最近在搞单点登录CAS,第一步就是需要给tomcat配置证书。但是,第一次配置就遇到了个问题排插了一下午。下面来存一份文档,以备以后遇到。
一、首先准备好环境
java环境:配置好环境变量,找到jdk路径,后面会用到。我的存放在/Library/Java/JavaVirtualMachines/jdk1.7.0_79.jdk/Contents/Home
tomcat相关配置:主要修改server.xml文件
二、按照教程操作
http://blog.csdn.net/frinder/article/details/7969925
http://blog.csdn.net/xiexl/article/details/6411496
按照这两个教程来操作。但是在mac下略有不同。
三、创建证书
1. 服务器中生成证书:
(注:生成证书时,CN要和服务器的域名相同,如果在本地测试,则使用localhost)
keytool -genkey -alias tomcat -keyalg RSA -keystore /Users/baidu/Documents/work/keys/mykeystore -dname "CN=localhost, OU=localhost, O=localhost, L=SH, ST=SH, C=CN" -keypass changeit -storepass changeit
2. 导出证书,由客户端安装:
keytool -export -alias tomcat -keystore /Users/baidu/Documents/work/keys/mykeystore -file /Users/baidu/Documents/work/keys/mycerts.cer -storepass changeit
3. 客户端配置:为客户端的JVM导入密钥(将服务器下发的证书导入到JVM中)
keytool -import -trustcacerts -alias tomcat -keystore "/Library/Java/JavaVirtualMachines/jdk1.7.0_79.jdk/Contents/Home/jre/lib/security/cacerts" -file /Users/baidu/Documents/work/keys/mycerts.cer -storepass changeit
4. 查看jvm中是否有别名为tomcat的证书:
keytool -list -alias tomcat -keystore "/Library/Java/JavaVirtualMachines/jdk1.7.0_79.jdk/Contents/Home/jre/lib/security/cacerts" -storepass changeit
直接上图:
四、修改tomcat的server.xml配置
<Connector SSLEnabled="true" clientAuth="false" keystoreFile="/Users/baidu/Documents/work/keys/mykeystore" keystorePass="changeit" maxThreads="150" port="8443" protocol="org.apache.coyote.http11.Http11Protocol" scheme="https" secure="true" sslProtocol="TLS"/>
五、配置host:
vi /etc/hosts
127.0.0.1 localhost
六、访问链接:https://localhost:8443
七、遇到的问题
访问https://localhost:8443
firefox提示:连接 localhost:8443 时发生错误。 SSL 接收到一个超出最大准许长度的记录。 (错误码: ssl_error_rx_record_too_long)

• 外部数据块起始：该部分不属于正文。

(** ** The heap order *)
Definition ordered_at (h : list DeadlineEntry) (i : nat) : Prop :=
  forall x p, h !! i = Some x -> h !! parent i = Some p -> le p x.
Definition heap_ok (h : list DeadlineEntry) : Prop := forall i, (0 < i)%nat -> ordered_at h i.
(** The children of [k] are above its parent. *)
Definition bridged (h : list DeadlineEntry) (k : nat) : Prop :=
  forall i x g, (0 < i)%nat -> parent i = k -> (0 < k)%nat -> h !! i = Some x -> h !! parent k = Some g -> le g x.
Definition up_ok (h : list DeadlineEntry) (k : nat) : Prop :=
  (forall i, (0 < i)%nat -> i <> k -> ordered_at h i) /\ bridged h k.
Definition down_ok (h : list DeadlineEntry) (k : nat) : Prop :=
  (forall i, (0 < i)%nat -> parent i <> k -> ordered_at h i) /\ bridged h k.

Lemma heap_sift_up_step h h' k x p :
  up_ok h k -> (0 < k)%nat -> h !! k = Some x -> h !! parent k = Some p -> deadline_precedes x p = true ->
  (forall i, h' !! i = if decide (i = k) then h !! parent k else if decide (i = parent k) then h !! k else h !! i) ->
  up_ok h' (parent k).
Proof.
  intros [Hok Hbr] Hk Ex Ep Hlt Hh. pose proof (heap_parent_lt k Hk) as Hpk. split.
  - intros i Hi Hip y g. rewrite !Hh. rewrite (decide_False (P := i = parent k)) by done.
    destruct (decide (i = k)) as [->|Hik].
    + rewrite (decide_False (P := parent k = k)) by lia. rewrite decide_True by done.
      rewrite Ep, Ex. intros [= <-] [= <-]. by apply heap_lt_le.
    + intros Ey. destruct (decide (parent i = k)) as [E|E].
      * rewrite Ep. intros [= <-]. by eapply (Hbr i).
      * destruct (decide (parent i = parent k)) as [E'|E'].
        -- rewrite Ex. intros [= <-]. eapply heap_le_trans; [by apply heap_lt_le|].
           eapply (Hok i Hi Hik); [done|]. by rewrite E'.
        -- intros Eg. by eapply (Hok i Hi Hik).
  - intros i y g Hi Ei Hpos. rewrite !Hh. pose proof (heap_parent_lt _ Hpos).
    rewrite (decide_False (P := parent (parent k) = k)), (decide_False (P := parent (parent k) = parent k)) by lia.
    destruct (decide (i = k)) as [->|Hik].
    + rewrite Ep. intros [= <-] Eg. eapply (Hok (parent k) Hpos); [lia|done|done].
    + destruct (decide (i = parent k)) as [->|_]; [lia|]. intros Ey Eg.
      eapply heap_le_trans; [eapply (Hok (parent k) Hpos); [lia|done|done]|].
      eapply (Hok i Hi Hik); [done|]. by rewrite Ei.
Qed.

Lemma heap_sift_up_done h k x p :
  up_ok h k -> h !! k = Some x -> h !! parent k = Some p -> deadline_precedes x p = false -> heap_ok h.
Proof.
  intros [Hok _] Ex Ep Hge i Hi. destruct (decide (i = k)) as [->|]; [|by apply Hok].
  intros y g Ey Eg. rewrite Ex in Ey. rewrite Ep in Eg. by injection Ey as <-; injection Eg as <-.
Qed.

Lemma heap_sift_up fuel s k :
  (k < fuel)%nat -> (k < length s.1)%nat -> NoDup (seqs s.1) -> locs_ok s -> up_ok s.1 k ->
  exists s', sift_deadline_up fuel s k = Some s' /\ moved s s' /\ heap_ok s'.1.
Proof.
  revert s k. induction fuel as [|fuel IH]; intros s k Hf Hk Hnd Hl Hup; [lia|]. cbn [sift_deadline_up].
  destruct (k =? 0)%nat eqn:E0.
  { apply Nat.eqb_eq in E0 as ->. exists s. split; [done|]. split; [by apply heap_moved_refl|].
    intros i Hi. apply Hup; lia. }
  apply Nat.eqb_neq in E0. pose proof (heap_parent_lt k ltac:(lia)) as Hp. fold (parent k).
  destruct (lookup_lt_is_Some_2 s.1 k Hk) as [x Ex]. destruct (lookup_lt_is_Some_2 s.1 (parent k)) as [p Ep]; [lia|].
  rewrite Ex, Ep. destruct (deadline_precedes x p) eqn:Ec; simpl.
  - destruct (heap_swap_deadlines s k (parent k) Hnd Hl Hk ltac:(lia)) as (s1 & -> & Hm & Hh).
    destruct (IH s1 (parent k)) as (s2 & E2 & Hm2 & Hok).
    + lia.
    + rewrite (Permutation_length (mv_perm _ _ Hm)). lia.
    + by rewrite (heap_seqs_perm _ _ (mv_perm _ _ Hm)).
    + apply Hm.
    + eapply (heap_sift_up_step s.1); [done|lia|done..].
    + exists s2. split; [done|]. split; [by eapply heap_moved_trans|done].
  - exists s. split; [done|]. split; [by apply heap_moved_refl|]. by eapply heap_sift_up_done.
Qed.
(** The smaller child of [k]. *)
Lemma heap_sift_down_step h h' k c x y :
  down_ok h k -> (0 < c)%nat -> parent c = k -> h !! k = Some x -> h !! c = Some y -> deadline_precedes y x = true ->
  (forall i z, (0 < i)%nat -> parent i = k -> h !! i = Some z -> le y z) ->
  (forall i, h' !! i = if decide (i = k) then h !! c else if decide (i = c) then h !! k else h !! i) ->
  down_ok h' c.
Proof.
  intros [Hok Hbr] Hc Epc Ex Ey Hlt Hmin Hh. pose proof (heap_parent_lt c Hc) as Hpc. split.
  - intros i Hi Hip z g. rewrite !Hh. rewrite (decide_False (P := parent i = c)) by done.
    destruct (decide (i = k)) as [->|Hik].
    + pose proof (heap_parent_lt k Hi). rewrite decide_False by lia. rewrite Ey. intros [= <-] Eg. by eapply (Hbr c).
    + destruct (decide (i = c)) as [->|Hic].
      * rewrite decide_True by done. rewrite Ex, Ey. intros [= <-] [= <-]. by apply heap_lt_le.
      * intros Ez. destruct (decide (parent i = k)) as [E|E].
        -- rewrite Ey. intros [= <-]. by apply (Hmin i).
        -- intros Eg. by eapply (Hok i Hi E).
  - intros i z g Hi Ei _. rewrite !Hh, Epc. rewrite (decide_True (P := k = k)) by done. pose proof (heap_parent_lt i Hi).
    rewrite (decide_False (P := i = k)) by lia. rewrite (decide_False (P := i = c)) by lia. rewrite Ey. intros Ez [= <-].
    eapply (Hok i Hi); [lia|done|]. by rewrite Ei.
Qed.

Lemma heap_sift_down_done h k :
  down_ok h k -> (forall i x z, (0 < i)%nat -> parent i = k -> h !! k = Some x -> h !! i = Some z -> le x z) -> heap_ok h.
Proof.
  intros [Hok _] Hk i Hi. destruct (decide (parent i = k)) as [E|]; [|by apply Hok].
  intros z g Ez Eg. rewrite E in Eg. by apply (Hk i).
Qed.

Lemma heap_sift_down fuel s k :
  (length s.1 - k < fuel)%nat -> (k < length s.1)%nat -> NoDup (seqs s.1) -> locs_ok s -> down_ok s.1 k ->
  exists s', sift_deadline_down fuel s k = Some s' /\ moved s s' /\ heap_ok s'.1.
Proof.
  revert s k. induction fuel as [|fuel IH]; intros s k Hf Hk Hnd Hl Hdn; [lia|]. cbn [sift_deadline_down].
  destruct (length s.1 <=? k * 2 + 1)%nat eqn:E0.
  { apply Nat.leb_le in E0. exists s. split; [done|]. split; [by apply heap_moved_refl|].
    apply (heap_sift_down_done _ k Hdn). intros i x z Hi Ei _ Ez. apply lookup_lt_Some in Ez.
    apply heap_parent_child in Ei; [|done]. lia. }
  apply Nat.leb_gt in E0. destruct (lookup_lt_is_Some_2 s.1 _ E0) as [l El].
  destruct (lookup_lt_is_Some_2 s.1 k Hk) as [x Ex]. rewrite El, Ex.
  set (child := match s.1 !! (k * 2 + 1 + 1)%nat with Some r => if deadline_precedes r l then _ else _ | None => _ end).
  assert (Hchild : exists y, s.1 !! child = Some y /\ (0 < child)%nat /\ parent child = k /\
            forall i z, (0 < i)%nat -> parent i = k -> s.1 !! i = Some z -> le y z).
  { assert (Hleft : forall z, s.1 !! (k * 2 + 1)%nat = Some z -> z = l) by (intros z; rewrite El; by intros [= <-]).
    assert (Hpl : parent (k * 2 + 1)%nat = k) by (apply heap_parent_child; lia).
    assert (Hpr : parent (k * 2 + 1 + 1)%nat = k) by (apply heap_parent_child; lia).
    unfold child. destruct (s.1 !! (k * 2 + 1 + 1)%nat) as [r|] eqn:Er; [destruct (deadline_precedes r l) eqn:Erl|].
    - exists r. split; [done|]. split; [lia|]. split; [done|]. intros i z Hi Ei Ez.
      apply heap_parent_child in Ei as [->|Ei]; [|replace i with (k * 2 + 1 + 1)%nat in Ez by lia|done].
      + rewrite (Hleft z Ez). by apply heap_lt_le.
      + rewrite Er in Ez. injection Ez as <-. apply heap_le_refl.
    - exists l. split; [done|]. split; [lia|]. split; [done|]. intros i z Hi Ei Ez.
      apply heap_parent_child in Ei as [->|Ei]; [|replace i with (k * 2 + 1 + 1)%nat in Ez by lia|done].
      + rewrite (Hleft z Ez). apply heap_le_refl.
      + rewrite Er in Ez. by injection Ez as <-.
    - exists l. split; [done|]. split; [lia|]. split; [done|]. intros i z Hi Ei Ez.
      apply heap_parent_child in Ei as [->|Ei]; [|replace i with (k * 2 + 1 + 1)%nat in Ez by lia; congruence|done].
      rewrite (Hleft z Ez). apply heap_le_refl. }
  destruct Hchild as (y & Ey & Hc0 & Hpc & Hmin). rewrite Ey. clearbody child.
  pose proof (heap_parent_lt child Hc0) as Hpl. pose proof (lookup_lt_Some _ _ _ Ey) as Hcl.
  destruct (deadline_precedes y x) eqn:Ec; simpl.
  - destruct (heap_swap_deadlines s k child Hnd Hl Hk Hcl) as (s1 & -> & Hm & Hh).
    pose proof (Permutation_length (mv_perm _ _ Hm)) as Hlen.
    destruct (IH s1 child) as (s2 & E2 & Hm2 & Hok).
    + lia.
    + lia.
    + by rewrite (heap_seqs_perm _ _ (mv_perm _ _ Hm)).
    + apply Hm.
    + by eapply (heap_sift_down_step s.1).
    + exists s2. split; [done|]. split; [by eapply heap_moved_trans|done].
  - exists s. split; [done|]. split; [by apply heap_moved_refl|]. apply (heap_sift_down_done _ k Hdn).
    intros i x' z Hi Ei Ex' Ez. rewrite Ex in Ex'. injection Ex' as <-. eapply heap_le_trans; [exact Ec|by apply (Hmin i)].
Qed.

(** ** Removal *)
Lemma heap_take_last_perm {A} (l : list A) x :
  l !! (length l - 1)%nat = Some x -> l ≡ₚ x :: take (length l - 1) l.
Proof.
  intros E. rewrite <- (take_drop (length l - 1) l) at 1.
  assert (drop (length l - 1) l = [x]) as ->; [|by rewrite Permutation_app_comm].
  apply lookup_lt_Some in E as Hlt. erewrite drop_S by done.
  rewrite drop_ge; [done|lia].
Qed.

Lemma heap_swap_self_lookup {A} (l : list A) i : forall j, l !! j = if decide (j = i) then l !! i else if decide (j = i) then l !! i else l !! j.
Proof. intros j. by repeat case_decide; subst. Qed.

chrome提示:ERR_SSL_PROTOCOL_ERROR (Chrome)
于是就在谷歌上搜,看到以下几种解决方案:
1.修改apache2的httpd.conf配置文件,在
Listen 80 后面加上 Listen 443 https:
Listen 80
Listen 443 https
2.确保JVM中有刚刚生成的证书:
keytool -list -alias tomcat -keystore "/Library/Java/JavaVirtualMachines/jdk1.7.0_79.jdk/Contents/Home/jre/lib/security/cacerts" -storepass changeit
3.修改apache的<VirtualHost>配置
我3种方式都试了不行。
4.那我用 openssl s_client -connect yourdomain.tld:*port*这个命令试试:
来看下连接有啥问题:
MacBook-Pro-2:other baidu$ openssl s_client -connect localhost:8443
CONNECTED(00000003)
11989:error:140790E5:SSL routines:SSL23_WRITE:ssl handshake failure:/SourceCache/OpenSSL098/OpenSSL098-52.30.1/src/ssl/s23_lib.c:185:
看错误信息,建立链接就失败了。
那究竟是什么原因呢。我实在是搞不定了。就从同事哪里拷贝过来一份server.xml的配置:
就是上面第四步提到的。而我出错的配置是长得下面这个样子的:
<Connector port="8443" maxHttpHeaderSize="8192" protocol="org.apache.coyote.http11.Http11Protocol"
maxThreads="150" minSpareThreads="25" maxSpareThreads="75"
enableLookups="false" disableUploadTimeout="true"
acceptCount="100" scheme="https" secure="true"
clientAuth="false" sslProtocol="TLS" keystoreFile="server.keystore" keystorePass="changeit"/>
最根本的错误原因是配置搞错了。
首先,server.keystore没有找到,没有找到我存放证书的那个文件。要改成最初的那个密钥文件/Users/baidu/Documents/work/keys/mykeystore。
其次,密码要对。
然后呢,protocal,就用server.xml去掉注释后留下的那个就行了。